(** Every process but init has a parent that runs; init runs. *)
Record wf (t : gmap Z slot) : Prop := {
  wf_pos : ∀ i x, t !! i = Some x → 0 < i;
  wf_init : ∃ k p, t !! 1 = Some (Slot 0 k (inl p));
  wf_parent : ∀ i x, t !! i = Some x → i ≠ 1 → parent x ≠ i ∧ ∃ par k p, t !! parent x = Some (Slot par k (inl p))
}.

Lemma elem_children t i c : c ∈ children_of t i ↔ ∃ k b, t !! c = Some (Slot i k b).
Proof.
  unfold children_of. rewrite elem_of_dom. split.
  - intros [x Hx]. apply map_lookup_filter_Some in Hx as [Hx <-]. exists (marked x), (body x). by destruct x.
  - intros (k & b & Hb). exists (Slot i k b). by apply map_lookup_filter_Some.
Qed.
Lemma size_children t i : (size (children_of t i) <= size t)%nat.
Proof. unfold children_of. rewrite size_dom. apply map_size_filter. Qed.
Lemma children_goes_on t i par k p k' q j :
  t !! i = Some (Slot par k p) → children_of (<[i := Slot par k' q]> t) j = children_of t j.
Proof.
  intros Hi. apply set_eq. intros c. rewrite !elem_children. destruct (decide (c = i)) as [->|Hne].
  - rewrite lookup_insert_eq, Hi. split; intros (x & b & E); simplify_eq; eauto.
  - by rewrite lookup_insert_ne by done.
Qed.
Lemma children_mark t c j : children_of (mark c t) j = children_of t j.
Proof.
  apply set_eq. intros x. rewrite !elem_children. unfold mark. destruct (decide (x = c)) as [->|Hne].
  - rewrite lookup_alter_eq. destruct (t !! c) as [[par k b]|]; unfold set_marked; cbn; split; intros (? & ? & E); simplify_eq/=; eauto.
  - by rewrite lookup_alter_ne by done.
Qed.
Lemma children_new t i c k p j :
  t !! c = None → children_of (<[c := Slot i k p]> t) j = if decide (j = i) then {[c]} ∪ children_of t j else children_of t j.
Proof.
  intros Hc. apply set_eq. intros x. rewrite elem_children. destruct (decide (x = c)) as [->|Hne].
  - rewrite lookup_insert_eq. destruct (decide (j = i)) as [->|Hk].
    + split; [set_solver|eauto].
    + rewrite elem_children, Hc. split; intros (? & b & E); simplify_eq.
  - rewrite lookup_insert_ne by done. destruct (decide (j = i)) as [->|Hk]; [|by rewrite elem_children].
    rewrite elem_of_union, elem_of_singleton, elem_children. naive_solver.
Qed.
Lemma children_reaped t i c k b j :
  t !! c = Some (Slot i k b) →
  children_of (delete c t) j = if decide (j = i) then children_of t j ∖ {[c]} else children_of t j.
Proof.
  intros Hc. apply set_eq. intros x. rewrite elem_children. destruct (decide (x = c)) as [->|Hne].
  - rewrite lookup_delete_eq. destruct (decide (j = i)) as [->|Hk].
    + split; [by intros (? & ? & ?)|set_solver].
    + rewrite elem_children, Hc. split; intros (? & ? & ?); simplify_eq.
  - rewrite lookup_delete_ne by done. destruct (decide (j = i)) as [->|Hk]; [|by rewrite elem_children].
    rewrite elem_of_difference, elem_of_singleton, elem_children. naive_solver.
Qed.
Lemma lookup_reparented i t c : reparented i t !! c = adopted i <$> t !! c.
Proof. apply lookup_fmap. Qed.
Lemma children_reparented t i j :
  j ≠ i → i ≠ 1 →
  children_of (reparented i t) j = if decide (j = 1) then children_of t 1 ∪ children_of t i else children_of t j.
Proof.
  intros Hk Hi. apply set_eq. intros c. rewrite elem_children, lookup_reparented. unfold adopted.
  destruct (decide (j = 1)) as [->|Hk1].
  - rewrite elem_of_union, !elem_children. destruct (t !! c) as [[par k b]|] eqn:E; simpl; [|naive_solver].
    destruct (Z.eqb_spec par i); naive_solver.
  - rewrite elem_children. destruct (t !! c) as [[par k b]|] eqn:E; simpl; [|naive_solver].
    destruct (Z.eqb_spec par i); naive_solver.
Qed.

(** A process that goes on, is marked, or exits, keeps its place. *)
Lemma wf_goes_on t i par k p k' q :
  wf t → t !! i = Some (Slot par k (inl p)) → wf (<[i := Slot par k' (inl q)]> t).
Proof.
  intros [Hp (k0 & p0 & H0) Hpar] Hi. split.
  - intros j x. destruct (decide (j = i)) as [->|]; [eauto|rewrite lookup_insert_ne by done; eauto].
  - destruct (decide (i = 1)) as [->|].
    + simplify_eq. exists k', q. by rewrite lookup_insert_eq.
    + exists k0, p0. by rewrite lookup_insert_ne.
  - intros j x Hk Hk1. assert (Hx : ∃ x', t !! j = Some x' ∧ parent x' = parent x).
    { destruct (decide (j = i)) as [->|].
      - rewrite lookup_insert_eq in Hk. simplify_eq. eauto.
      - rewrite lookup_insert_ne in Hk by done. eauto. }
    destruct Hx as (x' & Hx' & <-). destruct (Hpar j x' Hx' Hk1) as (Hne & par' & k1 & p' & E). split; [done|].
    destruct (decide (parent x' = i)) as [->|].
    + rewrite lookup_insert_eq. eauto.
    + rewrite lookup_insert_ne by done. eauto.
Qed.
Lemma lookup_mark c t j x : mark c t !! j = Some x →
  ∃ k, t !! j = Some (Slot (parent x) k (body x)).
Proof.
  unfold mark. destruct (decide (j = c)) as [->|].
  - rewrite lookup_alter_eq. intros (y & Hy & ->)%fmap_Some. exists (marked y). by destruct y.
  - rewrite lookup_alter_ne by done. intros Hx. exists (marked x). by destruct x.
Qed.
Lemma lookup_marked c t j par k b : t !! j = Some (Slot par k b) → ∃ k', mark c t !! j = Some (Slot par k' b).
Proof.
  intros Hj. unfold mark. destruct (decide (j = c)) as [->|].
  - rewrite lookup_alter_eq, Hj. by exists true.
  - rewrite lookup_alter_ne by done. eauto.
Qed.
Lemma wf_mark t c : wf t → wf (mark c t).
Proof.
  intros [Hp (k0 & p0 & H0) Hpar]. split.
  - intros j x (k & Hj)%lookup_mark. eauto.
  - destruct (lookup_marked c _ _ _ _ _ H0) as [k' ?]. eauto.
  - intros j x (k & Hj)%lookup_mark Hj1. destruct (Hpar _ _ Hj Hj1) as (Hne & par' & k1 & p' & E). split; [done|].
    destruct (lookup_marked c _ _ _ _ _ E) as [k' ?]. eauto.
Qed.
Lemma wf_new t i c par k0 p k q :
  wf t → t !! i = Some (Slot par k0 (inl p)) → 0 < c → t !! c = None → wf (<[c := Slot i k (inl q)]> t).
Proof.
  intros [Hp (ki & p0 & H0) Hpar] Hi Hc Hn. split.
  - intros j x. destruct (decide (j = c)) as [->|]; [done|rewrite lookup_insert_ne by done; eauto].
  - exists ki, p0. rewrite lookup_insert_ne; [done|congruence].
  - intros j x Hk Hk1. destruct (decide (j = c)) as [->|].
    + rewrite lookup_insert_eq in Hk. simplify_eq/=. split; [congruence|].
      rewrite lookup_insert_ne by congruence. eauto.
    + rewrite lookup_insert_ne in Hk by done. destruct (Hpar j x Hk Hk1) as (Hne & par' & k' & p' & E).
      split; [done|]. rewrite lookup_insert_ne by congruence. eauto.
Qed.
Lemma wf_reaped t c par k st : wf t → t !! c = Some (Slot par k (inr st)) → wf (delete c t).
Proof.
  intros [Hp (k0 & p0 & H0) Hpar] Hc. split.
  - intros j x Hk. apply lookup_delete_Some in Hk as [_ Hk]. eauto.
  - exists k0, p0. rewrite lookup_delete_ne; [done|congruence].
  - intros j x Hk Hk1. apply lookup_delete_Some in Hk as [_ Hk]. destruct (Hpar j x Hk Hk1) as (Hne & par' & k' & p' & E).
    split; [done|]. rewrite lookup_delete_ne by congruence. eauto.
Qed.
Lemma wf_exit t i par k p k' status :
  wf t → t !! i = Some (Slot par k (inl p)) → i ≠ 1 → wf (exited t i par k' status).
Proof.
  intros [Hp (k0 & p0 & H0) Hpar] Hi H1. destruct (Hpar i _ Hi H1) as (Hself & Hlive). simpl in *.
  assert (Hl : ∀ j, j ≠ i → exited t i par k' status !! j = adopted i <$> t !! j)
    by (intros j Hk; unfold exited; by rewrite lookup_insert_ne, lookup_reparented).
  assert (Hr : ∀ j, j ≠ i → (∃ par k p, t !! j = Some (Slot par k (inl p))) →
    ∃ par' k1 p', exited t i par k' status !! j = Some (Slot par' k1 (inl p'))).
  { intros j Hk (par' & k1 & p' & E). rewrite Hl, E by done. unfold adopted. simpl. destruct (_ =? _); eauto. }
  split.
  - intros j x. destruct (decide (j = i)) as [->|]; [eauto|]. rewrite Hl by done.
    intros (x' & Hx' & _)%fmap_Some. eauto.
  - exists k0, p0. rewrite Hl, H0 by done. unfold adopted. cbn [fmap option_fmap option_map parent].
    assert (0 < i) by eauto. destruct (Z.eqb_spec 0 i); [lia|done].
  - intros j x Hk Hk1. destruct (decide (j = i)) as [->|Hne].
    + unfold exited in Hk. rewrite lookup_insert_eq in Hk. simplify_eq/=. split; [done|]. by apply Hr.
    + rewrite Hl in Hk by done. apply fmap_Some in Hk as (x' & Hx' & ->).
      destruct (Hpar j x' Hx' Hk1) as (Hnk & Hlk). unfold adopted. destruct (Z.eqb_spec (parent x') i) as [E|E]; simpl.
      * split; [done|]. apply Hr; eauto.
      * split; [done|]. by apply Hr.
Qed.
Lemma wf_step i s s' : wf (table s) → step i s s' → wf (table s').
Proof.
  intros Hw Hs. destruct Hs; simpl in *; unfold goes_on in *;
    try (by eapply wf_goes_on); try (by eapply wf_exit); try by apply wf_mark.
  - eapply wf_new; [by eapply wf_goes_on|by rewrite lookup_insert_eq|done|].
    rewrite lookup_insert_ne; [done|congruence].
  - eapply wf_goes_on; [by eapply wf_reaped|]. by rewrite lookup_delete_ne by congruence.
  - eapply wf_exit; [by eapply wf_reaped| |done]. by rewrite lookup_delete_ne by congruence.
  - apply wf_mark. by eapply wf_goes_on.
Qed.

# Task brief
Among the lines above, show every one that contains the string "congruence".

# Task answer
  - exists ki, p0. rewrite lookup_insert_ne; [done|congruence].
    + rewrite lookup_insert_eq in Hk. simplify_eq/=. split; [congruence|].
      rewrite lookup_insert_ne by congruence. eauto.
      split; [done|]. rewrite lookup_insert_ne by congruence. eauto.
  - exists k0, p0. rewrite lookup_delete_ne; [done|congruence].
    split; [done|]. rewrite lookup_delete_ne by congruence. eauto.
    rewrite lookup_insert_ne; [done|congruence].
  - eapply wf_goes_on; [by eapply wf_reaped|]. by rewrite lookup_delete_ne by congruence.
  - eapply wf_exit; [by eapply wf_reaped| |done]. by rewrite lookup_delete_ne by congruence.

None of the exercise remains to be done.